Convoy of Hope Update on Hurricane and Flooding

Robby BradfordUncategorizedLeave a Comment

At River City Church, we partner with Convoy of Hope in disaster relief. I know many of you have been looking at the news about the difference we can make in the many difficult situations hitting the US and other parts of North America. See below for updates. You can always give to River City Church and designate your gift to Convoy of Hope–we will make sure all your gift gets straight to them!


Tropical Storm Imelda has flooded southeast Texas over the last couple of days. Rain totals are nearly 4 feet in some areas — which is eerily similar to the flooding caused in 2017 by Hurricane Harvey. The storm is finally moving out of the area, which will allow relief to start flowing into the affected areas.

  • Convoy of Hope has been in touch with numerous partners with whom we worked during our Hurricane Harvey response. These trusted partners were an incredible help several years ago and are now providing valuable intel that will help us determine the area of greatest need.
  • A Disaster Services team plans to deploy personnel, equipment, and two loads of emergency supplies — including food, water, and hygiene items.
  • Once the waters recede, we will determine next steps.


Dorian was unpredictable from the start, defying forecaster’s ability to track it accurately. It officially became a hurricane on August 28 near St. Thomas Island in the British Virgin Islands. After skirting past Puerto Rico and morphing into a powerful Category 5 hurricane, it slammed into the Bahamas, spun up the U.S. East Coast, and finally  hit parts of Canada as a Category 1 storm.

Dorian hit the Bahamas on September 1, with top sustained winds of 185 mph. It leveled trees and buildings and brought unprecedented flooding. It’s estimated that nearly half of all buildings were severely damages or completely destroyed in the areas directly in it’s path. More than 40 people have been confirmed dead, but the prime minister warns that number will soar. Hundreds remain missing. For more than 60,000 survivors, the prospect of food and water shortages are very real, according to the World Food Programme.

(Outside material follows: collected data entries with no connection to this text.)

(** * Supplier negotiation engine and AP2 payment mandates

    A shallow embedding of
    [services/negotiation_service.py] (class [NegotiationService]) and
    [services/ap2_service.py] (class [AP2Service]) together with the rows of
    [database/models.py] they read and write, and of the AP2 tools of
    [mcp_servers/finance_data/server.py] that call the latter.

    Conventions of the embedding.
    - Python [float] is IEEE binary64: Rocq's primitive [float].  The
      built-ins the services call on floats ([round(x, 2)], true division,
      [int * float]) are written out in [PyFloat].
    - A table is the list of its rows in insertion order;
      [query.filter_by(...).first()] is the first matching row, and an ORM
      object is the row at the position the query found it.
    - A service call runs in its own unit of work: what it has not committed
      when an exception leaves it is discarded.  A call therefore returns the
      committed store together with its outcome.
    - Values the call draws from its environment (uuid4, random.uniform, the
      clocks) are explicit inputs, gathered in [Env].
    - DECIMAL columns the services write are held as the float the service
      assigned; the store's own rounding to the column scale, primary and
      foreign keys and column widths are not part of the model. *)

From Stdlib Require Import ZArith Floats Lia Sorted.
From stdpp Require Import base option list strings.

#[local] Set Warnings "-inexact-float".
#[local] Open Scope Z_scope.

(** ** Python exceptions and call outcomes *)

Inductive Exception : Type :=
  | ValueError (msg : string)
  | IndexError
  | TypeError
  | OverflowError
  | ZeroDivisionError.

Inductive Result (A : Type) : Type :=
  | Ok (a : A)
  | Raise (e : Exception).
Arguments Ok {A} a.
Arguments Raise {A} e.

Definition is_ok {A} (r : Result A) : bool :=
  match r with Ok _ => true | Raise _ => false end.

(** ** Python float built-ins *)

Module PyFloat.

(** [round_half_even num den] is the integer nearest to [num / den]
    ([den > 0]), ties going to the even one. *)
Definition round_half_even (num den : Z) : Z :=
  let q := num / den in
  match 2 * (num mod den) ?= den with
  | Lt => q
  | Gt => q + 1
  | Eq => if Z.even q then q else q + 1
  end.

(** [round(x, 2)]: the exact binary value of [x] is rounded to the nearest
    multiple of 1/100 (ties to even) and that decimal is converted back to
    the nearest double.  NaN, infinities, zeros and integral values round
    to themselves. *)
Definition round2 (x : float) : float :=
  match Prim2SF x with
  | S754_finite s m e =>
      if 0 <=? e then x
      else
        match round_half_even (100 * Z.pos m) (2 ^ (- e)) with
        | Z.pos n =>
            SF2Prim (SFdiv prec emax (S754_finite s n 0) (S754_finite false 100 0))
        | _ => SF2Prim (S754_zero s)
        end
  | _ => x
  end.

(** Conversion of a Python [int] operand in [float * int]: correctly
    rounded, [OverflowError] (here [None]) beyond the double range. *)
Definition of_int (z : Z) : option float :=
  match binary_normalize prec emax z 0 false with
  | S754_infinity _ => None
  | sf => Some (SF2Prim sf)
  end.

(** [float(d)] for a [decimal.Decimal] with two decimal places, given in
    hundredths: the double nearest to [cents / 100]. *)
Definition of_decimal2 (cents : Z) : float :=
  match cents with
  | Z0 => 0%float
  | Z.pos n => SF2Prim (SFdiv prec emax (S754_finite false n 0) (S754_finite false 100 0))
  | Z.neg n => SF2Prim (SFdiv prec emax (S754_finite true n 0) (S754_finite false 100 0))
  end.

(** [x / y] on floats raises [ZeroDivisionError] when [y == 0]. *)
Definition truediv (x y : float) : option float :=
  if (y =? 0)%float then None else Some (x / y)%float.

(** Truth value of a float: everything but the two zeros. *)
Definition truthy (x : float) : bool := negb (x =? 0)%float.

(** Truth value of [Optional[float]]. *)
Definition truthy_opt (x : option float) : bool :=
  match x with Some v => truthy v | None => false end.

End PyFloat.

(** ** Time

    An [Instant] is a point of real time in nanoseconds since the epoch.  A
    [datetime] has microsecond resolution; the clock readings
    [datetime.utcnow()] and [datetime.now()] truncate the instant at which
    they are taken.  The process and the store are taken to run on UTC. *)

Definition Instant := Z.
Definition datetime := Z.

Definition utcnow (t : Instant) : datetime := t / 1000.

(** [timedelta(hours=24)] in microseconds. *)
Definition timedelta_24h : Z := 24 * 3600 * 1000000.

(** [int(dt.timestamp())]: whole seconds, truncated towards zero. *)
Definition int_timestamp (dt : datetime) : Z := Z.quot dt 1000000.

(** What a call draws from its environment: the hexadecimal digits of
    [uuid.uuid4()] it keeps, the value of [random.uniform(1.05, 1.15)], the
    instants of its successive clock readings (numbered from 0 in program
    order) and the store's [now()] used for [server_default] columns. *)
Record Env : Type := {
  uuid4_hex : string;
  random_uniform : float;
  clock : nat -> Instant;
  server_now : datetime
}.

(** ** Rows ([database/models.py]) *)

Module Supplier.
Record t : Type := mk {
  supplier_id : string;
  supplier_name : string
}.
End Supplier.

Module Product.
(** [unit_cost] is a nullable DECIMAL(10, 2), held in hundredths. *)
Record t : Type := mk {
  asin : string;
  unit_cost : option Z
}.
End Product.

(** An element of the [items] array: [{sku, quantity, ...}]. *)
Module Item.
Record t : Type := mk {
  sku : string;
  quantity : Z
}.
End Item.

Module NegotiationSession.
Record t : Type := mk {
  session_id : string;
  status : string;
  items_json : list Item.t;
  target_price : option float;
  max_rounds : Z;
  current_round : Z;
  winning_supplier_id : option string;
  final_price : option float;
  total_value : option float;
  created_at : datetime;
  completed_at : option datetime;
  created_by : string
}.
End NegotiationSession.

Module NegotiationRound.
Record t : Type := mk {
  round_id : string;
  session_id : string;
  supplier_id : string;
  round_number : Z;
  offer_type : string;
  offered_price : float;
  total_value : float;
  counter_price : option float;
  justification : option string;
  status : string;
  response_received_at : option datetime;
  created_at : datetime
}.
End NegotiationRound.

Module PaymentMandate.
(** The claim set of the signed mandate ([mandate_payload]). *)
Record Claims : Type := mkClaims {
  iss : string;
  sub : string;
  aud : string;
  iat : Z;
  exp : Z;
  jti : string;
  claim_mandate_id : string;
  claim_mandate_type : string;
  claim_amount : float;
  claim_currency : string;
  order_details : string;
  claim_session_id : option string;
  claim_po_number : option string;
  user_consent : bool;
  consent_timestamp : datetime
}.

(** A compact JWS, kept in its three parts: the protected header (its
    [kid]), the claim set, and the signature bytes. *)
Record Token : Type := mkToken {
  kid : string;
  payload : Claims;
  signature : string
}.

Residents all along the East Coast were affected by Dorian. It officially made landfall at Cape Hatteras, North Carolina, as a Category 1 hurricane. The worst flooding was experienced by those living in North Carolina’s Outer Banks. Ocracoke Island has the worst flooding.Hurricane Dorian

International Response – Bahamas

  • Our team has found a larger warehouse. Please join us in praying our team finds a fork lift we can rent locally.
  • This weekend, product was distributed to 18 different churches. More product is en route from our warehouse in Florida.
  • Convoy of Hope has distributed more than 287,000 pounds of supplies — including clean water, tarps, ready-to-eat food items, Crisis Care Kits, diapers, wipes, formula, and two generators.
  • Convoy of Hope has served more than 14,000 individuals and 4,000 families in need during this response.
  • Convoy’s disaster services team created 10 mixed-product pallets and distributed them to churches in Freeport. These churches will serve as distribution centers for their communities.
  • We’ve assisted citizens of Freeport, Treasure Cay, Marsh Harbour, West End, Nassau, and Moore’s Island. The Moore’s Island response is particularly significant because relief supplies had not yet been distributed there when we arrived. 
  • Our team continues to interface with organizations and church partners in Nassau who are servicing shelters. 
  • In Nassau, the ability to wash clothing has been expressed as a high need. Convoy of Hope has been able to deliver laundry detergent and buckets to a shelter, allowing evacuees from Abaco to wash their clothing by hand.
  • Convoy of Hope is working with a network of churches to establish multiple distribution points. 
  • The team has coordinated directly with the Bahamian government and local partners to identify areas of immediate need. 
  • Dehydration is a serious health concern after a major natural disaster and one of the first issues that needs addressed. Convoy of Hope has sent multiple loads of water to help hurricane survivors get access to clean drinking water. In addition, Convoy of Hope has trained locals on water filter usage.
  • Baby care kits are an immediate need. If your church would like more information on how to help in this area, click here.

U.S. Response

  • Our team has secured a warehouse in Florida to serve evacuees coming from the Bahamas. We are working closely with church partners in the area to continuously meet needs.
  • USDS delivered five truckloads of resources to the Outer Banks of North Carolina. 
  • The emergency manager of Ocracoke Island secured warehouse space to store the resources for distribution. Local officials and churches will coordinate distribution moving forward, as our team has departed North Carolina. 
  • The USDS team continues to support the IDS team with staff in the Bahamas as well as in Florida. Rotation of personnel will continue for the foreseeable future.